### WHAT YOU ARE ASKED TO DO:
Your answer should be an exact copy of the lines from the start of the entries to the line containing "the headers). *)", both included.

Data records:
* * *

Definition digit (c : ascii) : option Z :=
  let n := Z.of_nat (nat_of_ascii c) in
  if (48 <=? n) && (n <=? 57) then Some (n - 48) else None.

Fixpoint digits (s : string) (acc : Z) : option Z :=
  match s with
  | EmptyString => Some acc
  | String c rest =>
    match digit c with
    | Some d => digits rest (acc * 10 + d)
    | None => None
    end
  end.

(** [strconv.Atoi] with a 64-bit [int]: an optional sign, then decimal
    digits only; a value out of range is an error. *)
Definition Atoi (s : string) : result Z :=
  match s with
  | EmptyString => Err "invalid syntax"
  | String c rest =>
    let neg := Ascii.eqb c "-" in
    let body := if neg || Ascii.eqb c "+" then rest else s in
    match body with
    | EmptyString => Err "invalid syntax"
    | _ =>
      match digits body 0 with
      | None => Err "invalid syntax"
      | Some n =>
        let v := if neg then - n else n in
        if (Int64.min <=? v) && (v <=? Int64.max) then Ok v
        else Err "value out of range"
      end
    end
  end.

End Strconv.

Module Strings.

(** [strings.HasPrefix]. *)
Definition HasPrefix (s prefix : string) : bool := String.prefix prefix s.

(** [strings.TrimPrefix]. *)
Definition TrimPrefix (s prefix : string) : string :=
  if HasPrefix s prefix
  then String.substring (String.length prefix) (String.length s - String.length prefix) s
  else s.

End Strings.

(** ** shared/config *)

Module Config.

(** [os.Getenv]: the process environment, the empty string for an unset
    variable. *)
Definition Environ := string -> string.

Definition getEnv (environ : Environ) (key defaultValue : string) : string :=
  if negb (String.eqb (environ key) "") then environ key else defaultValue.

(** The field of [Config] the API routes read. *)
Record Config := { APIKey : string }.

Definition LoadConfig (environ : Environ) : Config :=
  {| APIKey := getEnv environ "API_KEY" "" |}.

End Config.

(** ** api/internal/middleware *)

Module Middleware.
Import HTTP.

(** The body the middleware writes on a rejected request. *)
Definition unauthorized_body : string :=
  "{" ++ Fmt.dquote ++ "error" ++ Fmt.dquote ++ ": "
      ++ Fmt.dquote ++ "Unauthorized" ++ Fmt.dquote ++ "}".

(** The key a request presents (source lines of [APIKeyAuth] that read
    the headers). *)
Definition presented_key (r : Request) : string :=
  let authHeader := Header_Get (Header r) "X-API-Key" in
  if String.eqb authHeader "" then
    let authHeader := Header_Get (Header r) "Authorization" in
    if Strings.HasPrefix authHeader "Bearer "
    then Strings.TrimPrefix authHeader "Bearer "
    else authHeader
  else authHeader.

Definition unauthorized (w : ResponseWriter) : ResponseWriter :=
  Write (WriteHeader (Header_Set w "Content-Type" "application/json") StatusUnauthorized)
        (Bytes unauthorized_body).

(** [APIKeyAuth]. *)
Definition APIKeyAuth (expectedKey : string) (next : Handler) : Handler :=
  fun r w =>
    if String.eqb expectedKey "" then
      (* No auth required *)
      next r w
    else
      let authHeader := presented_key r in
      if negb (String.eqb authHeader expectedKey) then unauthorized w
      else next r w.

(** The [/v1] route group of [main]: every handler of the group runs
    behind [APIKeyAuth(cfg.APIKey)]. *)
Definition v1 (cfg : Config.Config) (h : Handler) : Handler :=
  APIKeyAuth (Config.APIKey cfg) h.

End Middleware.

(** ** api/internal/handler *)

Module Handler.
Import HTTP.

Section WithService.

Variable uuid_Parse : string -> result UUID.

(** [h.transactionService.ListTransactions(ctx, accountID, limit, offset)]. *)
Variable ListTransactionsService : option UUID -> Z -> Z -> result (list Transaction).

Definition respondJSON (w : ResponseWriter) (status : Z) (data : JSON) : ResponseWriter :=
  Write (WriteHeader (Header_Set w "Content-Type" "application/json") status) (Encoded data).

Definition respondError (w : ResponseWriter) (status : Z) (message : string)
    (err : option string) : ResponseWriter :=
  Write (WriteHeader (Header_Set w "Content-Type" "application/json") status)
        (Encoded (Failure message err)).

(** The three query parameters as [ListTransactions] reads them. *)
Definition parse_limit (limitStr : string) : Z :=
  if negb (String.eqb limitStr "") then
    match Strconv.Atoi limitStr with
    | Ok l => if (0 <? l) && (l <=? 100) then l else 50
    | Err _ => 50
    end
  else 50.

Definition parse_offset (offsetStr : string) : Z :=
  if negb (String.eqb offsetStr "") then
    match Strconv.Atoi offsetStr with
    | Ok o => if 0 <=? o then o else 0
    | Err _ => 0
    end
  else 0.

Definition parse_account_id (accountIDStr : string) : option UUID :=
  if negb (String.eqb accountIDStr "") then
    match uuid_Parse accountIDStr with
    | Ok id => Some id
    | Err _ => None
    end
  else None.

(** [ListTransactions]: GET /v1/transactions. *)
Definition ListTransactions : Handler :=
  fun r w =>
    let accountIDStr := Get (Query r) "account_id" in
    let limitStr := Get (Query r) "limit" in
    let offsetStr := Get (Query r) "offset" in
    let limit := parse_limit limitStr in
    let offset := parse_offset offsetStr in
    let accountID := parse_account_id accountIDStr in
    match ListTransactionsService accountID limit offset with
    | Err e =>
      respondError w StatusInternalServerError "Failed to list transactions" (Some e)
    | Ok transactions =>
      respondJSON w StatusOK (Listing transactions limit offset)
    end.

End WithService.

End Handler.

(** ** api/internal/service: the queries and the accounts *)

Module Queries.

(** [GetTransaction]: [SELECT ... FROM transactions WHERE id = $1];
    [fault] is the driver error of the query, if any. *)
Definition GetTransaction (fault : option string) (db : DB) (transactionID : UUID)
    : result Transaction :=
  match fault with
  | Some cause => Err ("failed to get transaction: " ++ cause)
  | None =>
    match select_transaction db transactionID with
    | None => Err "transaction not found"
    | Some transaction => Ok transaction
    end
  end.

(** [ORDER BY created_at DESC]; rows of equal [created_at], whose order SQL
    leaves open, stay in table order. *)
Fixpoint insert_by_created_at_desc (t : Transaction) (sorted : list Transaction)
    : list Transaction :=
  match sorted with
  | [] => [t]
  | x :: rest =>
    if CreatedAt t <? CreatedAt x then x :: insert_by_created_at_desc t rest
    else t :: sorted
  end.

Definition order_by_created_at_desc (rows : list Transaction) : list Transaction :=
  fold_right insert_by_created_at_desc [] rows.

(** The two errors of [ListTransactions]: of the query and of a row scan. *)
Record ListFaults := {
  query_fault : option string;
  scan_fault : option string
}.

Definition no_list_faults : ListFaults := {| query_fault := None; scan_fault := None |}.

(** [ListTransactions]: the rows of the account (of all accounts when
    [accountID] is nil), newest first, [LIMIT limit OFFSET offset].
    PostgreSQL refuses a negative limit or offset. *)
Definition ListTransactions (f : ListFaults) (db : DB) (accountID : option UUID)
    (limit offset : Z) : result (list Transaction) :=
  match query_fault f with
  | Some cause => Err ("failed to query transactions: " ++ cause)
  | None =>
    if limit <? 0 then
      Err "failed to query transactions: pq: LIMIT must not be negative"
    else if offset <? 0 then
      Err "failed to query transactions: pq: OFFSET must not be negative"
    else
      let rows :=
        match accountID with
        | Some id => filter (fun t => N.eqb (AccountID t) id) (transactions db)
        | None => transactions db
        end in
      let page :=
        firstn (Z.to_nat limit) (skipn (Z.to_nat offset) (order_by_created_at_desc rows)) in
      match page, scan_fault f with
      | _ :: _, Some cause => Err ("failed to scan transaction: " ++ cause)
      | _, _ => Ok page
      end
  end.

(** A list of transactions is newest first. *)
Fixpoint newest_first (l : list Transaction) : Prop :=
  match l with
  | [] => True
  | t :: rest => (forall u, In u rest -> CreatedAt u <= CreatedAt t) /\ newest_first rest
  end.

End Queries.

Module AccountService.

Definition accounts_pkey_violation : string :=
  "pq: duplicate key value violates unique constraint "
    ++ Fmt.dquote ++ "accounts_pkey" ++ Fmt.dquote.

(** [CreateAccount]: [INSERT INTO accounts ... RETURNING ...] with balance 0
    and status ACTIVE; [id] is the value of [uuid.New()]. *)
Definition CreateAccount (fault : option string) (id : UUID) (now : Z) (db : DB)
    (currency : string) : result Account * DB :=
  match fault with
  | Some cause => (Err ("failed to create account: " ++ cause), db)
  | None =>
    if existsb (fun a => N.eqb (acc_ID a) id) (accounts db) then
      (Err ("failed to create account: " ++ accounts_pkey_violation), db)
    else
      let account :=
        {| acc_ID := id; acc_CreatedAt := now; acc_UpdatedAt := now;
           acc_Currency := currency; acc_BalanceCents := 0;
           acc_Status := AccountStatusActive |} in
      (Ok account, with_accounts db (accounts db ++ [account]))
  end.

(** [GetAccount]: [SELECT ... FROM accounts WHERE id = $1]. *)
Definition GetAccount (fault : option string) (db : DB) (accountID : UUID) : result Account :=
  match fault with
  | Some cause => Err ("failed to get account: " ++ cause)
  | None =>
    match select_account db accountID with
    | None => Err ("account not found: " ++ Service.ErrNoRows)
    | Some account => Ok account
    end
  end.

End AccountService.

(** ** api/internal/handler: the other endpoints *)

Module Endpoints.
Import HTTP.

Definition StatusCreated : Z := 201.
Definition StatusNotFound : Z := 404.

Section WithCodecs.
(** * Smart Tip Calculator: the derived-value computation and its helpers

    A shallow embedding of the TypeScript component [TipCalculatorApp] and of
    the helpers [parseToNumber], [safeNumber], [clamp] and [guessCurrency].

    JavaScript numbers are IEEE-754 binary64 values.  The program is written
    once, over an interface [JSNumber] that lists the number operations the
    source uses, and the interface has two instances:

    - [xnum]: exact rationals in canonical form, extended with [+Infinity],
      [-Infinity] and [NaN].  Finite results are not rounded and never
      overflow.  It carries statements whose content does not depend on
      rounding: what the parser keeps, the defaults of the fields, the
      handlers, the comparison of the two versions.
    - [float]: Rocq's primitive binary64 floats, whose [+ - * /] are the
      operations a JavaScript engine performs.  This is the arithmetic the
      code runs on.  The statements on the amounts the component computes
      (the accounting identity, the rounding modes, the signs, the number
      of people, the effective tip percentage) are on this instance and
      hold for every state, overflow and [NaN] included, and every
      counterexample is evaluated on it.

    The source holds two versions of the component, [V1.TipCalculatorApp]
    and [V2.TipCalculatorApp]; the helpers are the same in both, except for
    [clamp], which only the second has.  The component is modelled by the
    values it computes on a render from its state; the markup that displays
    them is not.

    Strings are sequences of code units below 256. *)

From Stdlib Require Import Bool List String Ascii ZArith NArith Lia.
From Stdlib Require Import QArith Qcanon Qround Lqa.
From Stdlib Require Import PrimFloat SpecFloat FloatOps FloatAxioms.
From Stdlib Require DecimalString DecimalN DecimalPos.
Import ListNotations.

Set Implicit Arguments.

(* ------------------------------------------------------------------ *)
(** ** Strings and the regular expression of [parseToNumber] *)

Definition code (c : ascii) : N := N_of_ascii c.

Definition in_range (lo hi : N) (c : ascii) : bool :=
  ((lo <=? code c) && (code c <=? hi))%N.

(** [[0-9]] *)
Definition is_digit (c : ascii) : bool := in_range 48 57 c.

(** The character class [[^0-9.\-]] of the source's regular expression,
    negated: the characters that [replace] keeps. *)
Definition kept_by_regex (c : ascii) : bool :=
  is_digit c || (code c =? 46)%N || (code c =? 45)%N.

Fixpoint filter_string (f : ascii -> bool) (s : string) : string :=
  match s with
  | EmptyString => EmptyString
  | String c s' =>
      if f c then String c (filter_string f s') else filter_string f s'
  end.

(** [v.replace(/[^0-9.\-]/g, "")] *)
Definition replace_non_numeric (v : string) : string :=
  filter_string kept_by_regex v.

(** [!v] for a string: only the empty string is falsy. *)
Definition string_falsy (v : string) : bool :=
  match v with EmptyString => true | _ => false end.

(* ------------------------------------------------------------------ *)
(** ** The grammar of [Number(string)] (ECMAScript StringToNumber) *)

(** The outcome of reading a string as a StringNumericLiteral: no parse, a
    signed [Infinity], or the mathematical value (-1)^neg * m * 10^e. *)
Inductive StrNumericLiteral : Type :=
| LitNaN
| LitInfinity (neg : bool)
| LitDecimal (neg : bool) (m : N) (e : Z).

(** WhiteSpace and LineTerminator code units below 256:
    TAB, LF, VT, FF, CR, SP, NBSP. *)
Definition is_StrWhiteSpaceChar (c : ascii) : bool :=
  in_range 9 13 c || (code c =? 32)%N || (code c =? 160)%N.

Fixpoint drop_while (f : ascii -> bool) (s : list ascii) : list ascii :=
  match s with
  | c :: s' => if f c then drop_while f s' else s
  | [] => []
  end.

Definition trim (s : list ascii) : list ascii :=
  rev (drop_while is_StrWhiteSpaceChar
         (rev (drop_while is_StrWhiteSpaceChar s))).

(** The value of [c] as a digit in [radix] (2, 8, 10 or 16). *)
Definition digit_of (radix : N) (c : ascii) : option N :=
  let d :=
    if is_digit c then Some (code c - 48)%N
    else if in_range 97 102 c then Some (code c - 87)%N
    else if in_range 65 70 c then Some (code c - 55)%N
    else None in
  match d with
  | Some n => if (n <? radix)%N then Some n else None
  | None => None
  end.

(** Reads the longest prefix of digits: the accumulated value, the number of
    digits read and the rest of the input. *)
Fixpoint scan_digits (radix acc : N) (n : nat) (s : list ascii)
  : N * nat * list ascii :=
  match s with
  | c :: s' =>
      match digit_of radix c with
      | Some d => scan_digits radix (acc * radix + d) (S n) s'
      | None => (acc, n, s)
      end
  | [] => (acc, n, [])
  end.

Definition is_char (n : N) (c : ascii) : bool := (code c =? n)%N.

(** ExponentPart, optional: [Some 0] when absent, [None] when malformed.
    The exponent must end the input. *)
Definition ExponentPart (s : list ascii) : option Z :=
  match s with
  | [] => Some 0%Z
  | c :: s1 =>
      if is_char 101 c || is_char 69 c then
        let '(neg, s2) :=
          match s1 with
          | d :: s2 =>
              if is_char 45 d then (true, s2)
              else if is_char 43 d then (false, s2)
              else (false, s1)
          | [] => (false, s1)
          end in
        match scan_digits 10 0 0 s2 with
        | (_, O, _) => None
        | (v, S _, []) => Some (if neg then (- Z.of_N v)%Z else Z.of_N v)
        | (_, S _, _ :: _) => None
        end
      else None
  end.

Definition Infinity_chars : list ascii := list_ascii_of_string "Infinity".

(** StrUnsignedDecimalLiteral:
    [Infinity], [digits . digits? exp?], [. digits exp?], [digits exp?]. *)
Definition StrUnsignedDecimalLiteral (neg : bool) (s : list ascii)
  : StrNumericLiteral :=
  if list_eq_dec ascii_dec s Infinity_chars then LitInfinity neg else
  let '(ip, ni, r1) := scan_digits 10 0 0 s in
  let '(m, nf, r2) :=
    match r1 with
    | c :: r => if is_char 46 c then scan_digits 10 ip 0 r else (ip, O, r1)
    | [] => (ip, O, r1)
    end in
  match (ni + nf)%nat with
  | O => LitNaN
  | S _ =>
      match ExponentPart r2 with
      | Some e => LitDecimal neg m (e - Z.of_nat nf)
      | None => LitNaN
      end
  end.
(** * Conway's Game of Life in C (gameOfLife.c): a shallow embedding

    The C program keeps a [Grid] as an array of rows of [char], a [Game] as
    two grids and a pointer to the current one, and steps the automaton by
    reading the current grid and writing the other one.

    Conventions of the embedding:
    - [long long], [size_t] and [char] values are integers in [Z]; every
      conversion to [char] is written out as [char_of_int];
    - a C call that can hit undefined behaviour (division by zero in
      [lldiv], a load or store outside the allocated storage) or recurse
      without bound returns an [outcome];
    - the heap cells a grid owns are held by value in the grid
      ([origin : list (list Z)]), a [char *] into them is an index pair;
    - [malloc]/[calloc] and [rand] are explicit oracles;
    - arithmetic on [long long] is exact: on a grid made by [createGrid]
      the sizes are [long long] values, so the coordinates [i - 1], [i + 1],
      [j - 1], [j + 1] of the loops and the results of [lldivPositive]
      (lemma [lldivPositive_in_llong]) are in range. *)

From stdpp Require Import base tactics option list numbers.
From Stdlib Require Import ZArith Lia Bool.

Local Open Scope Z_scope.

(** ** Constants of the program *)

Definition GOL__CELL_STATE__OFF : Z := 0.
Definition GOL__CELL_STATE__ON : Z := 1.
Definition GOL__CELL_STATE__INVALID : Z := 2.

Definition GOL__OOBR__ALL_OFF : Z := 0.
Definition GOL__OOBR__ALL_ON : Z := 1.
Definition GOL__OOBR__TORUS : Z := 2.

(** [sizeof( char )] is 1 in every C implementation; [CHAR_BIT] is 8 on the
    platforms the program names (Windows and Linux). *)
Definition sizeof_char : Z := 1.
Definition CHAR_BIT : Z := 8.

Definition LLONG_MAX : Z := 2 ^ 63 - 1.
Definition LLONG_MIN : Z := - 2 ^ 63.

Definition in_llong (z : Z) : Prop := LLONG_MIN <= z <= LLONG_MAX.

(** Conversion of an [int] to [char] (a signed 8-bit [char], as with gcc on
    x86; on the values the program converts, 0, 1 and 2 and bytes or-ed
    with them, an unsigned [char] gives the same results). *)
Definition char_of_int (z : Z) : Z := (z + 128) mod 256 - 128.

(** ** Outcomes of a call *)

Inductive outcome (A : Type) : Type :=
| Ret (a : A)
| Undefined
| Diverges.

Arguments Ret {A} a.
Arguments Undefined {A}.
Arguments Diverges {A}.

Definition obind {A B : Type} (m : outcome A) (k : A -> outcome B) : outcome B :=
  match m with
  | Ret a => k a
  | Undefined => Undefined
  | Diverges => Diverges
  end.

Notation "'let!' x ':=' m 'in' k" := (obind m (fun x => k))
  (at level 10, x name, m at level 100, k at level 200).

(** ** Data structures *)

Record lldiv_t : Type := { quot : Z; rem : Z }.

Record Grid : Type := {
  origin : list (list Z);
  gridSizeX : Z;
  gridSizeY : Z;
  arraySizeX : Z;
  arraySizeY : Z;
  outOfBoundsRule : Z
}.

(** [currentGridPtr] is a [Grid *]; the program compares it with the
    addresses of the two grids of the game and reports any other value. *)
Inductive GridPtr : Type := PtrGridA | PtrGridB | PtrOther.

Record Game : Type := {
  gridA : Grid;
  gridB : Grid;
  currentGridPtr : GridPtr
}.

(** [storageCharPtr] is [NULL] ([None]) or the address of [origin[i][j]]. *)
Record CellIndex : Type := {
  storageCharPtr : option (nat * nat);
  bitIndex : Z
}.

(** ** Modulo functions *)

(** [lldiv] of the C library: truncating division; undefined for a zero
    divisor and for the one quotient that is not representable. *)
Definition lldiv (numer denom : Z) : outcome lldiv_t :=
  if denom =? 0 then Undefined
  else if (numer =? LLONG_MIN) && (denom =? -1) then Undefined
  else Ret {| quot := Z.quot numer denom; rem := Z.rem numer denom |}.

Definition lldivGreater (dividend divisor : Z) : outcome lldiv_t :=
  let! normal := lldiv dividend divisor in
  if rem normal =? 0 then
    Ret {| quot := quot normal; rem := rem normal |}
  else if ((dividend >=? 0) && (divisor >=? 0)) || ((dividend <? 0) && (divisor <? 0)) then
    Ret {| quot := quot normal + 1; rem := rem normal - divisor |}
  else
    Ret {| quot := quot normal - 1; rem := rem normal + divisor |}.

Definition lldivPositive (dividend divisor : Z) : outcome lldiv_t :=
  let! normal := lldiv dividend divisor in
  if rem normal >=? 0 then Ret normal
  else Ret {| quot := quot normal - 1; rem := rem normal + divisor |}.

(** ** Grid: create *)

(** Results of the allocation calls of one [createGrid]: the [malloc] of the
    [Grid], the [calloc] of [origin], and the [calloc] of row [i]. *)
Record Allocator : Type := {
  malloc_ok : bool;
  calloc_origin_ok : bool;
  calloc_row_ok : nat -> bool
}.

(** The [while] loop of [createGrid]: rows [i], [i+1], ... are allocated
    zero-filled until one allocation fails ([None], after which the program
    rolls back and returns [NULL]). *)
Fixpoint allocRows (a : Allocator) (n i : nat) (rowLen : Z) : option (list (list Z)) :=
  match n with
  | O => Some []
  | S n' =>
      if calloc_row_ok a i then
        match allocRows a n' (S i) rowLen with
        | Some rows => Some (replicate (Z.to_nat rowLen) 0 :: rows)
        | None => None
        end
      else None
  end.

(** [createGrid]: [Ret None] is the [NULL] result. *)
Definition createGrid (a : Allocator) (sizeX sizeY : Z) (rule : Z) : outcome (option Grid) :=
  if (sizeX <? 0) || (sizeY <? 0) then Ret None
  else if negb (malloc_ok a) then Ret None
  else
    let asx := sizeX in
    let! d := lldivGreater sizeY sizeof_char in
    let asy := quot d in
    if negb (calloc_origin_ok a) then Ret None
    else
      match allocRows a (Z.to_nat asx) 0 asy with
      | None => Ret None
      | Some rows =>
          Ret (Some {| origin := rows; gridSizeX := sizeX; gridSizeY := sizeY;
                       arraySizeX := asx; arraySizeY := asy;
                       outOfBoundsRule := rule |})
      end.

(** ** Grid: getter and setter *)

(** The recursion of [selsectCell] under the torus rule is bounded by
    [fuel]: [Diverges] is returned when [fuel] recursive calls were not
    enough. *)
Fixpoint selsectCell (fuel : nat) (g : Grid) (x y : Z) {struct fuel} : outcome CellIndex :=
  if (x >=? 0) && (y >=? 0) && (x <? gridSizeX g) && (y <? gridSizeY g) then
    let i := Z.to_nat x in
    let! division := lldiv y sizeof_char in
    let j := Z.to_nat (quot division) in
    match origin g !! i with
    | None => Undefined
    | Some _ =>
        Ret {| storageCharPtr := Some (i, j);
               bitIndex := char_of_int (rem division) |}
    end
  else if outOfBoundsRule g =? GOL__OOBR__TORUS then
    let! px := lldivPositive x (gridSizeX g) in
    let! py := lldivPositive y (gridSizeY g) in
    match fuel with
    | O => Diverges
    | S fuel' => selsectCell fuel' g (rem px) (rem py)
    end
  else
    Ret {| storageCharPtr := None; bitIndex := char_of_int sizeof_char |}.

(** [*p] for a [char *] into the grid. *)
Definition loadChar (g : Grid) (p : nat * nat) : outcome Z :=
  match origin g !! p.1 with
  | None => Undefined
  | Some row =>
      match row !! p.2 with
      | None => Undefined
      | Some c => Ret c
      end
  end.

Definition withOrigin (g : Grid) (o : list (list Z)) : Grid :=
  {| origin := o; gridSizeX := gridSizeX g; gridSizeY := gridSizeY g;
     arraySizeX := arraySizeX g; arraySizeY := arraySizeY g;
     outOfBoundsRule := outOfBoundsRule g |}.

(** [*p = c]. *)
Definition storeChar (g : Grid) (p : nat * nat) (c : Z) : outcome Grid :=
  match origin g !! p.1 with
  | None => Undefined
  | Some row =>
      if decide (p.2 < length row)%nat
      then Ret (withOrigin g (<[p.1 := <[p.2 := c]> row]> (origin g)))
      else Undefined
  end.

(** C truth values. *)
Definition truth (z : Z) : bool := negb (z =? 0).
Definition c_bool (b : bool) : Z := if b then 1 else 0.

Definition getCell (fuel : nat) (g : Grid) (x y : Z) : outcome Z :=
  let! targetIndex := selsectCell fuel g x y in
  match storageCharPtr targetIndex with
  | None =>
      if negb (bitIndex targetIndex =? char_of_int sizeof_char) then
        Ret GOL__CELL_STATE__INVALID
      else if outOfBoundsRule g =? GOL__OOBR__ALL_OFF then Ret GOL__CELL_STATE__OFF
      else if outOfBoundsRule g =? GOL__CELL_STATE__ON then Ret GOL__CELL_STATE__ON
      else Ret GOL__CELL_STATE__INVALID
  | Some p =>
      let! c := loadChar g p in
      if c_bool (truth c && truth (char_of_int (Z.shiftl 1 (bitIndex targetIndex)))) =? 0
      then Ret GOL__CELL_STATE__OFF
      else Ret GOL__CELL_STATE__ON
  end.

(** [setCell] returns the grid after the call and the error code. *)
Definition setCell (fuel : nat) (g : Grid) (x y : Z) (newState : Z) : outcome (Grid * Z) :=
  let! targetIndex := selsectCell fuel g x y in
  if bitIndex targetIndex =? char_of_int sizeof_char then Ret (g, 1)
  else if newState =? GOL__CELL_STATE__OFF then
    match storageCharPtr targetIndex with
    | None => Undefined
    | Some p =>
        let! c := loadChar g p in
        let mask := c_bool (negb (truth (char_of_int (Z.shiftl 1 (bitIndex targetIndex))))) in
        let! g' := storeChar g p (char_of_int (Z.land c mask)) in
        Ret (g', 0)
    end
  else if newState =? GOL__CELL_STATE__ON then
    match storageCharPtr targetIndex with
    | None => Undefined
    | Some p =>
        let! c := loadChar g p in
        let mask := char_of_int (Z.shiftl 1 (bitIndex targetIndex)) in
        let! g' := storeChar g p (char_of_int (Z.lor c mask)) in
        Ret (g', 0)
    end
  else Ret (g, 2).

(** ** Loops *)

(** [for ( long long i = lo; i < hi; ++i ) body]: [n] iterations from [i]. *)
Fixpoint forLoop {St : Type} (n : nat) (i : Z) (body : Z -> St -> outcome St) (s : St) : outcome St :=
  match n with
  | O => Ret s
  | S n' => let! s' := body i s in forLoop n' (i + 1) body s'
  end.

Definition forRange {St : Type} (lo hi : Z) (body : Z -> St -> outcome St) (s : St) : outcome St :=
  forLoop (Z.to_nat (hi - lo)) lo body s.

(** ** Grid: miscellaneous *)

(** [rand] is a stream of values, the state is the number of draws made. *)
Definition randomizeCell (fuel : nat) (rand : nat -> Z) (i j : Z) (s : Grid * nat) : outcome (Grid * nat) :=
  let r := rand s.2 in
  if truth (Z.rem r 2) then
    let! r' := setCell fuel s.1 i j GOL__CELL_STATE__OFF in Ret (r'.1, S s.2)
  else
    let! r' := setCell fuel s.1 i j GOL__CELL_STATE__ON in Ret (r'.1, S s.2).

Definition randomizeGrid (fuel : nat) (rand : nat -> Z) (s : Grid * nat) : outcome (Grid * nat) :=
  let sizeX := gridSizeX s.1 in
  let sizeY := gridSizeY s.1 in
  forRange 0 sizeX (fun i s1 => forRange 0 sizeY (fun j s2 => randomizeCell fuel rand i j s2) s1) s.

* * *

### WRITTEN ANSWER:
Definition digit (c : ascii) : option Z :=
  let n := Z.of_nat (nat_of_ascii c) in
  if (48 <=? n) && (n <=? 57) then Some (n - 48) else None.

Fixpoint digits (s : string) (acc : Z) : option Z :=
  match s with
  | EmptyString => Some acc
  | String c rest =>
    match digit c with
    | Some d => digits rest (acc * 10 + d)
    | None => None
    end
  end.

(** [strconv.Atoi] with a 64-bit [int]: an optional sign, then decimal
    digits only; a value out of range is an error. *)
Definition Atoi (s : string) : result Z :=
  match s with
  | EmptyString => Err "invalid syntax"
  | String c rest =>
    let neg := Ascii.eqb c "-" in
    let body := if neg || Ascii.eqb c "+" then rest else s in
    match body with
    | EmptyString => Err "invalid syntax"
    | _ =>
      match digits body 0 with
      | None => Err "invalid syntax"
      | Some n =>
        let v := if neg then - n else n in
        if (Int64.min <=? v) && (v <=? Int64.max) then Ok v
        else Err "value out of range"
      end
    end
  end.

End Strconv.

Module Strings.

(** [strings.HasPrefix]. *)
Definition HasPrefix (s prefix : string) : bool := String.prefix prefix s.

(** [strings.TrimPrefix]. *)
Definition TrimPrefix (s prefix : string) : string :=
  if HasPrefix s prefix
  then String.substring (String.length prefix) (String.length s - String.length prefix) s
  else s.

End Strings.

(** ** shared/config *)

Module Config.

(** [os.Getenv]: the process environment, the empty string for an unset
    variable. *)
Definition Environ := string -> string.

Definition getEnv (environ : Environ) (key defaultValue : string) : string :=
  if negb (String.eqb (environ key) "") then environ key else defaultValue.

(** The field of [Config] the API routes read. *)
Record Config := { APIKey : string }.

Definition LoadConfig (environ : Environ) : Config :=
  {| APIKey := getEnv environ "API_KEY" "" |}.

End Config.

(** ** api/internal/middleware *)

Module Middleware.
Import HTTP.

(** The body the middleware writes on a rejected request. *)
Definition unauthorized_body : string :=
  "{" ++ Fmt.dquote ++ "error" ++ Fmt.dquote ++ ": "
      ++ Fmt.dquote ++ "Unauthorized" ++ Fmt.dquote ++ "}".

(** The key a request presents (source lines of [APIKeyAuth] that read
    the headers). *)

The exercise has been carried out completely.